● **WHAT IS REQUIRED**
Having found the line that holds "destruct (Corrector._validate_signature_preserved fallback", give that line and all lines after it again, word for word, through the end of the data below.

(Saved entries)
*** Begin section ***

Variable json_loads : string -> option json.
Variable compile_template : string -> result (option string -> string).
Variable B : Type.
Variable analyzer :
  string -> list Round.t -> B -> result AnalyzerOutput.t * B.
Variable corrector :
  string -> list RequirementIssue.t -> string -> B
  -> result CorrectionOutput.t * B.
Variable writer_backend : string -> string -> B -> result string * B.

Let writer := Writer.process json_loads compile_template B writer_backend.



End WriterFailure.

(** ** The statements on the scripted system *)

Lemma literal_template_spec template :
  contains Writer.backslash template = false ->
  Examples.literal_template template = Ok (fun _ => template).
Proof.
  intros H. unfold Examples.literal_template. now rewrite H.
Qed.

Lemma writer_keeps_mismatched_header_witness :
  Writer._parse_response Examples.system_loads Examples.literal_template
    Examples.tuple_default_response Examples.tuple_default_requirement
  = Ok (CodeGenerationOutput.mk Examples.tuple_default_requirement
          Examples.tuple_default_code "" [] [] 0).
Proof.
  apply (writer_keeps_mismatched_header Examples.system_loads
           Examples.literal_template literal_template_spec).
Defined.


Lemma orchestrator_rounds_bounded_witness :
  exists out,
    fst (Examples.system_run 2 "def f(x): return x or 5"
           Examples.late_signature_script) = Ok out
    /\ (Z.of_nat (length (CodeGenerationOutput.trace out)) <= 2)%Z
    /\ StronglySorted Z.lt
         (map Round.iteration (CodeGenerationOutput.trace out))
    /\ map Round.iteration (CodeGenerationOutput.trace out)
       = Orchestrator.iterations
           (Z.of_nat (length (CodeGenerationOutput.trace out))).
Proof.
  eexists. split; [vm_compute; reflexivity|].
  apply (proj2 (proj2 (orchestrator_rounds_bounded Examples.canned
                         (Analyzer.process Examples.system_loads
                            Examples.dumps_none Examples.canned
                            Examples.analyzer_backend)
                         (Corrector.process Examples.system_loads
                            Examples.canned Examples.corrector_backend)
                         (Writer.process Examples.system_loads
                            Examples.literal_template Examples.canned
                            Examples.writer_backend)
                         2%Z "def f(x): return x or 5"
                         Examples.late_signature_script))
           _ []).
  vm_compute; reflexivity.
Defined.

(** C5 fails as stated: with no correction in the run, the writer is
    given the requirement [run] was called with, not the normalized
    requirement of the analysis. *)
Lemma writer_not_given_normalized :
  ~ Spec.writer_given
      (Spec.most_recent
         (Examples.system_events 5 "def f(x): return x or 5"
            Examples.ready_script))
      (Examples.system_events 5 "def f(x): return x or 5"
         Examples.ready_script).
Proof.
  intros H.
  specialize (H (nth 1 (Examples.system_events 5 "def f(x): return x or 5"
                          Examples.ready_script) Examples.no_event)
                "def f(x): return x or 5").
  assert (I : In (nth 1 (Examples.system_events 5 "def f(x): return x or 5"
                           Examples.ready_script) Examples.no_event)
                (Examples.system_events 5 "def f(x): return x or 5"
                   Examples.ready_script)).
  { apply nth_In. apply Nat.ltb_lt. vm_compute. reflexivity. }
  specialize (H I). vm_compute in H.
  specialize (H eq_refl). discriminate H.
Qed.

Lemma writer_given_current_requirement_witness :
  Spec.current_or_normalized "def f(x): return x or 5"
    (Examples.system_events 5 "def f(x): return x or 5" Examples.ready_script)
  = Some "def f(x): return x or 5".
Proof.
  apply (writer_given_current_requirement Examples.canned
           (Analyzer.process Examples.system_loads Examples.dumps_none
              Examples.canned Examples.analyzer_backend)
           (Corrector.process Examples.system_loads Examples.canned
              Examples.corrector_backend)
           (Writer.process Examples.system_loads Examples.literal_template
              Examples.canned Examples.writer_backend)
           5%Z "def f(x): return x or 5" Examples.ready_script
           (nth 1 (Examples.system_events 5 "def f(x): return x or 5"
                     Examples.ready_script) Examples.no_event)).
  - apply nth_In. apply Nat.ltb_lt. vm_compute. reflexivity.
  - vm_compute. reflexivity.
Defined.

(** C6 fails as stated: the first round reports no signature, the second
    reports one, and the corrector of the second round is still given
    the empty signature. *)
Lemma later_signature_not_taken_up :
  ~ Spec.signature_is_first_reported
      (Examples.system_events 2 "def f(x): return x or 5"
         Examples.late_signature_script).
Proof.
  intros H.
  specialize (H (firstn 3 (Examples.system_events 2 "def f(x): return x or 5"
                             Examples.late_signature_script))
                (nth 3 (Examples.system_events 2 "def f(x): return x or 5"
                          Examples.late_signature_script) Examples.no_event)
                (skipn 4 (Examples.system_events 2 "def f(x): return x or 5"
                            Examples.late_signature_script))
                "" "def f(x):").
  assert (E : "" = "def f(x):") by (apply H; vm_compute; reflexivity).
  discriminate E.
Qed.

Lemma signature_captured_in_first_round_witness :
  "" = Observed.first_round_signature
         (Examples.system_events 2 "def f(x): return x or 5"
            Examples.late_signature_script).
Proof.
  apply (signature_captured_in_first_round Examples.canned
           (Analyzer.process Examples.system_loads Examples.dumps_none
              Examples.canned Examples.analyzer_backend)
           (Corrector.process Examples.system_loads Examples.canned
              Examples.corrector_backend)
           (Writer.process Examples.system_loads Examples.literal_template
              Examples.canned Examples.writer_backend)
           2%Z "def f(x): return x or 5" Examples.late_signature_script
           (nth 3 (Examples.system_events 2 "def f(x): return x or 5"
                     Examples.late_signature_script) Examples.no_event)).
  - apply nth_In. apply Nat.ltb_lt. vm_compute. reflexivity.
  - vm_compute. reflexivity.
Defined.

(** * Further properties of the agents *)

(** ** The analyzer's issue records *)








(** ** The corrector's comparison *)

Lemma type_clash_refl t : type_clash t t = false.
Proof.
  destruct t as [x|]; [|reflexivity]. simpl.
  rewrite String.eqb_refl. now rewrite andb_false_r.
Qed.

Lemma type_clash_sym a b : type_clash a b = type_clash b a.
Proof.
  destruct a as [x|], b as [y|]; try reflexivity. simpl.
  rewrite (String.eqb_sym (remove_spaces x)).
  now rewrite (andb_comm (nonempty x)).
Qed.

Lemma corrector_check_types_refl p : forall i,
  Corrector.check_types i p p = (true, "").
Proof.
  induction p as [|[n t] p IH]; intros i; simpl; [reflexivity|].
  now rewrite type_clash_refl.
Qed.

Lemma corrector_validate_refl requirement :
  Corrector._validate_signature_preserved requirement requirement = (true, "").
Proof.
  unfold Corrector._validate_signature_preserved.
  destruct (Corrector._extract_function_signature requirement)
    as [[n p]|]; [|reflexivity].
  rewrite String.eqb_refl, Nat.eqb_refl. simpl.
  apply corrector_check_types_refl.
Qed.

(** The verdict of a position-wise check, read off the lists. *)
Lemma corrector_check_types_pass a :
  forall b k,
    fst (Corrector.check_types k a b) = true <->
    (forall i x y, nth_error a i = Some x -> nth_error b i = Some y ->
                   type_clash (snd x) (snd y) = false).
Proof.
  induction a as [|[n t] a IH]; intros b k.
  - simpl. split; [|reflexivity]. intros _ i x y H. destruct i; discriminate.
  - destruct b as [|[n' t'] b].
    + simpl. split; [|reflexivity]. intros _ i x y _ H.
      destruct i; discriminate.
    + simpl. destruct (type_clash t t') eqn:C.
      * simpl. split; [discriminate|]. intros H.
        specialize (H 0%nat (n, t) (n', t') eq_refl eq_refl). simpl in H.
        congruence.
      * rewrite IH. split.
        -- intros H i x y Hx Hy. destruct i as [|i]; simpl in Hx, Hy.
           ++ injection Hx as <-. injection Hy as <-. exact C.
           ++ eauto.
        -- intros H i x y Hx Hy. apply (H (S i)); assumption.
Qed.

Lemma writer_check_types_pass a :
  forall b k,
    fst (Writer.check_types k a b) = true <->
    (forall i x y, nth_error a i = Some x -> nth_error b i = Some y ->
                   type_clash (snd x) (snd y) = false).
Proof.
  induction a as [|[n t] a IH]; intros b k.
  - simpl. split; [|reflexivity]. intros _ i x y H. destruct i; discriminate.
  - destruct b as [|[n' t'] b].
    + simpl. split; [|reflexivity]. intros _ i x y _ H.
      destruct i; discriminate.
    + simpl. destruct (type_clash t t') eqn:C.
      * simpl. split; [discriminate|]. intros H.
        specialize (H 0%nat (n, t) (n', t') eq_refl eq_refl). simpl in H.
        congruence.
      * rewrite IH. split.
        -- intros H i x y Hx Hy. destruct i as [|i]; simpl in Hx, Hy.
           ++ injection Hx as <-. injection Hy as <-. exact C.
           ++ eauto.
        -- intros H i x y Hx Hy. apply (H (S i)); assumption.
Qed.

Lemma writer_check_types_message a :
  forall b k,
    fst (Writer.check_types k a b) = true ->
    Writer.check_types k a b = (true, "").
Proof.
  induction a as [|[n t] a IH]; intros b k; [reflexivity|].
  destruct b as [|[n' t'] b]; [reflexivity|]. simpl.
  destruct (type_clash t t'); [discriminate|]. apply IH.
Qed.

Lemma corrector_validate_pass original improved n1 p1 n2 p2 :
  _extract_function_signature original = Some (n1, p1) ->
  _extract_function_signature improved = Some (n2, p2) ->
  fst (Corrector._validate_signature_preserved original improved) = true <->
  (n1 = n2 \/ n1 = "candidate" \/ n2 = "candidate")
  /\ length p1 = length p2
  /\ (forall i x y, nth_error p1 i = Some x -> nth_error p2 i = Some y ->
                    type_clash (snd x) (snd y) = false).
Proof.
  intros H1 H2. unfold Corrector._validate_signature_preserved.
  unfold Corrector._extract_function_signature. rewrite H1, H2.
  destruct (String.eqb_spec n1 n2) as [N|N]; simpl.
  - destruct (Nat.eqb_spec (length p1) (length p2)) as [L|L]; simpl.
    + rewrite corrector_check_types_pass. intuition.
    + split; [discriminate | intuition].
  - destruct (String.eqb_spec n1 "candidate") as [C1|C1]; simpl.
    + destruct (Nat.eqb_spec (length p1) (length p2)) as [L|L]; simpl.
      * rewrite corrector_check_types_pass. intuition.
      * split; [discriminate | intuition].
    + destruct (String.eqb_spec n2 "candidate") as [C2|C2]; simpl.
      * destruct (Nat.eqb_spec (length p1) (length p2)) as [L|L]; simpl.
        -- rewrite corrector_check_types_pass. intuition.
        -- split; [discriminate | intuition].
      * split; [discriminate | intuition].
Qed.

Lemma writer_validate_pass requirement code n1 p1 n2 p2 :
  _extract_function_signature requirement = Some (n1, p1) ->
  _extract_function_signature code = Some (n2, p2) ->
  fst (Writer._validate_signature_preserved requirement code) = true <->
  length p1 = length p2
  /\ (forall i x y, nth_error p1 i = Some x -> nth_error p2 i = Some y ->
                    type_clash (snd x) (snd y) = false).
Proof.
  intros H1 H2. unfold Writer._validate_signature_preserved.
  unfold Writer._extract_function_signature. rewrite H1, H2.
  destruct (Nat.eqb_spec (length p1) (length p2)) as [L|L]; simpl.
  - rewrite writer_check_types_pass. intuition.
  - split; [discriminate | intuition].
Qed.

Lemma writer_validate_message requirement code :
  fst (Writer._validate_signature_preserved requirement code) = true ->
  Writer._validate_signature_preserved requirement code = (true, "").
Proof.
  unfold Writer._validate_signature_preserved.
  destruct (Writer._extract_function_signature requirement) as [[n1 p1]|];
    [|reflexivity].
  destruct (Writer._extract_function_signature code) as [[n2 p2]|];
    [|reflexivity].
  destruct (negb _); [discriminate|]. apply writer_check_types_message.
Qed.



(** X3. Whatever the corrector returns passes its own comparison against
    the requirement it was given: the revision was accepted, or the
    result is that requirement itself, which the comparison always
    accepts. *)
Theorem corrector_result_keeps_signature :
  forall json_loads response fallback out,
    Corrector._parse_response json_loads response fallback = Ok out ->
    fst (Corrector._validate_signature_preserved fallback
           (CorrectionOutput.improved_requirement out)) = true.
Proof.
  intros json_loads response fallback out.
  unfold Corrector._parse_response.
  destruct (json_loads _) as [data|].
  - intros H. bind_inv H. bind_inv H.
    destruct (Corrector._validate_signature_preserved fallback v0)
      as [ok msg] eqn:V.
    destruct ok; simpl in H.
    + repeat bind_inv H. injection H as <-. simpl. now rewrite V.
    + injection H as <-. simpl. now rewrite corrector_validate_refl.
  - intros H. injection H as <-. simpl. now rewrite corrector_validate_refl.
Qed.

Lemma corrector_result_keeps_signature_witness :
  fst (Corrector._validate_signature_preserved
         "def add(a: int, b: int) -> int: return the sum"
         "def add(a: int, b: int) -> int: return the sum") = true.
Proof.
  apply (corrector_result_keeps_signature Examples.corrector_loads
           Examples.shorter_header_response
           "def add(a: int, b: int) -> int: return the sum"
           (CorrectionOutput.mk
              "def add(a: int, b: int) -> int: return the sum"
              ["Signature validation failed: Parameter count changed from 2 to 1. Reverted to original."]
              [] "" "")).
  vm_compute. reflexivity.
Defined.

*** End section ***

● **FINISHED TASK**
    destruct (Corrector._validate_signature_preserved fallback v0)
      as [ok msg] eqn:V.
    destruct ok; simpl in H.
    + repeat bind_inv H. injection H as <-. simpl. now rewrite V.
    + injection H as <-. simpl. now rewrite corrector_validate_refl.
  - intros H. injection H as <-. simpl. now rewrite corrector_validate_refl.
Qed.

Lemma corrector_result_keeps_signature_witness :
  fst (Corrector._validate_signature_preserved
         "def add(a: int, b: int) -> int: return the sum"
         "def add(a: int, b: int) -> int: return the sum") = true.
Proof.
  apply (corrector_result_keeps_signature Examples.corrector_loads
           Examples.shorter_header_response
           "def add(a: int, b: int) -> int: return the sum"
           (CorrectionOutput.mk
              "def add(a: int, b: int) -> int: return the sum"
              ["Signature validation failed: Parameter count changed from 2 to 1. Reverted to original."]
              [] "" "")).
  vm_compute. reflexivity.
Defined.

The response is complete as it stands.